Background information
- Born: March 26, 1981 (age 45)
- Origin: Montpelier, Vermont, U.S.
- Genres: Indie folk, Americana, country folk, pop music
- Occupations: Singer-songwriter; musician; playwright;
- Instruments: Vocals; guitar; piano;
- Years active: 2002–present
- Labels: Waterbug; Righteous Babe; Wilderland; Thirty Tigers; BMG;
- Spouse: Noah Hahn ​(m. 2006)​
- Website: www.anaismitchell.com

= Anaïs Mitchell =

American singer-songwriter

Anaïs Mitchell (/əˈneɪ.ɪs/; born March 26, 1981) is an American singer-songwriter, musician, and playwright. She has released eight studio albums throughout her career, including Hadestown (2010), Young Man in America (2012), Child Ballads (2013), and Anaïs Mitchell (2022).

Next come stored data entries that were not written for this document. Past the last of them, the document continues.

(* ===== verification/Builders.v ===== *)
(** The filter handle (josh-filter/src/filter.rs): its builders, which chain an operator
    and optimize, its metadata, and the functions of josh-core/src/filter/mod.rs that
    rewrite filters: references by name, chains with inherited metadata, pins. *)

From stdpp Require Export sorting fin_maps gmap.
From S2P Require Import Prelude Path OptState Invert Simplify Flatten Step Utf8 Glob Pattern Ops.

Open Scope nat_scope.

(** * Builders *)

(** [MESSAGE_MATCH_ALL_REGEX]. *)
Definition MESSAGE_MATCH_ALL_REGEX : regex := "(?s)^.*$".

(** [Op::pattern]: an operator exists only for a pattern that compiles. *)
Definition op_pattern (glob : string) : res Op.t :=
  match chars glob with
  | None => Err "invalid utf-8 sequence"
  | Some s => match compile s with inl e => Err (Glob.msg e) | inr _ => Ok (Op.Pattern glob) end
  end.

Module Filter.

(** [Filter::new]. *)
Definition new : filter := to_filter Op.Nop.

Section Builders.
(** The budget of the optimizer. *)
Context (h : nat).

Definition chain (self second : filter) : opt filter := optimize h h (to_filter (Op.Chain [self; second])).
Definition exclude (self other : filter) : opt filter := chain self (to_filter (Op.Exclude other)).
Definition select (self other : filter) : opt filter := chain self (to_filter (Op.Select other)).
Definition pin (self other : filter) : opt filter := chain self (to_filter (Op.Pin other)).
Definition rev (self : filter) (arms : list (RevMatch.t * oid * filter)) : opt filter :=
  chain self (to_filter (Op.Rev ((fun '(m, tip, f) => (m, LazyRef.Resolved tip, f)) <$> arms))).
Definition nop (self : filter) : filter := self.
Definition is_nop (self : filter) : bool := bool_decide (self = to_filter Op.Nop).
Definition empty (self : filter) : filter := to_filter Op.Empty.
Definition rename (self : filter) (dst src : path) : opt filter := chain self (to_filter (Op.File dst src)).
Definition file (self : filter) (p : path) : opt filter := rename self p p.
Definition subdir (self : filter) (p : path) : opt filter := chain self (to_filter (Op.Subdir p)).
Definition prefix (self : filter) (p : path) : opt filter := chain self (to_filter (Op.Prefix p)).
Definition stored (self : filter) (p : path) : opt filter := chain self (to_filter (Op.Stored p)).
Definition insert (self : filter) (p : path) (content : string) : opt filter :=
  chain self (to_filter (Op.Insert p (InsertContent.Inline content))).
Definition insert_oid (self : filter) (p : path) (id : oid) : opt filter :=
  chain self (to_filter (Op.Insert p (InsertContent.Oid id))).
Definition pattern (self : filter) (p : string) : opt filter :=
  o ← lift (op_pattern p); chain self (to_filter o).
Definition workspace (self : filter) (p : path) : opt filter := chain self (to_filter (Op.Workspace p)).
Definition author (self : filter) (name email : string) : opt filter :=
  chain self (to_filter (Op.Author name email)).
Definition committer (self : filter) (name email : string) : opt filter :=
  chain self (to_filter (Op.Committer name email)).
Definition prune_trivial_merge (self : filter) : opt filter := chain self (to_filter Op.Prune).
Definition squash (self : filter) (ids : option (list (oid * filter))) : opt filter :=
  chain self
    (match ids with
     | Some ids =>
         to_filter (Op.Squash (Some
           (foldl (fun m x => ord_insert LazyRef.cmp (LazyRef.Resolved x.1) x.2 m) [] ids)))
     | None => to_filter (Op.Squash None)
     end).
Definition downstack (self : filter) (base : oid) : opt filter :=
  chain self (to_filter (Op.Downstack (LazyRef.Resolved base))).
Definition message (self : filter) (m : string) : opt filter :=
  chain self (to_filter (Op.Message m MESSAGE_MATCH_ALL_REGEX)).
Definition message_regex (self : filter) (m : string) (re : regex) : opt filter :=
  chain self (to_filter (Op.Message m re)).
Definition hook (self : filter) (name : string) : opt filter := chain self (to_filter (Op.Hook name)).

With theatre director Rachel Chavkin, Mitchell developed Hadestown into a stage musical. It premiered off-Broadway in 2016, and made its Broadway debut three years later to critical acclaim. Hadestown won eight awards at the 73rd Annual Tony Awards, including Best Musical. For her work, Mitchell won the Tony Award for Best Original Score and was nominated for Best Book of a Musical. She additionally won the Grammy Award for Best Musical Theater Album. In 2020, Mitchell published her first book, Working on a Song: The Lyrics of Hadestown, and was named by Time magazine as one of the 100 most influential people in the world.

Mitchell is a member of the band Bonny Light Horseman, whose self-titled debut was released in 2020. The band's second album, Golden Rolling Holy, was released in 2022, followed by Keep Me on Your Mind/See You Free in 2024.

==Early life==
Mitchell's father, a novelist and college professor, named her after author Anaïs Nin. She grew up on Treleven farm in Addison County, Vermont and graduated from Mount Abraham Union High School. She was raised Quaker. Her mother was Deputy Secretary of Vermont's Agency of Human Services. After traveling to the Middle East, Europe and Latin America as a child, she attended Middlebury College, where she majored in political science and graduated in 2004.

==Career==
She began writing her first songs at the age of 17, around 1998. Just five years later Mitchell won the New Folk award in 2003, when she was 22, at the Kerrville Folk Festival. Her album Hymns for the Exiled was released on Chicago's Waterbug Records label in 2004. This recording attracted the attention of singer-songwriter Ani DiFranco, who signed her to the Righteous Babe Records label.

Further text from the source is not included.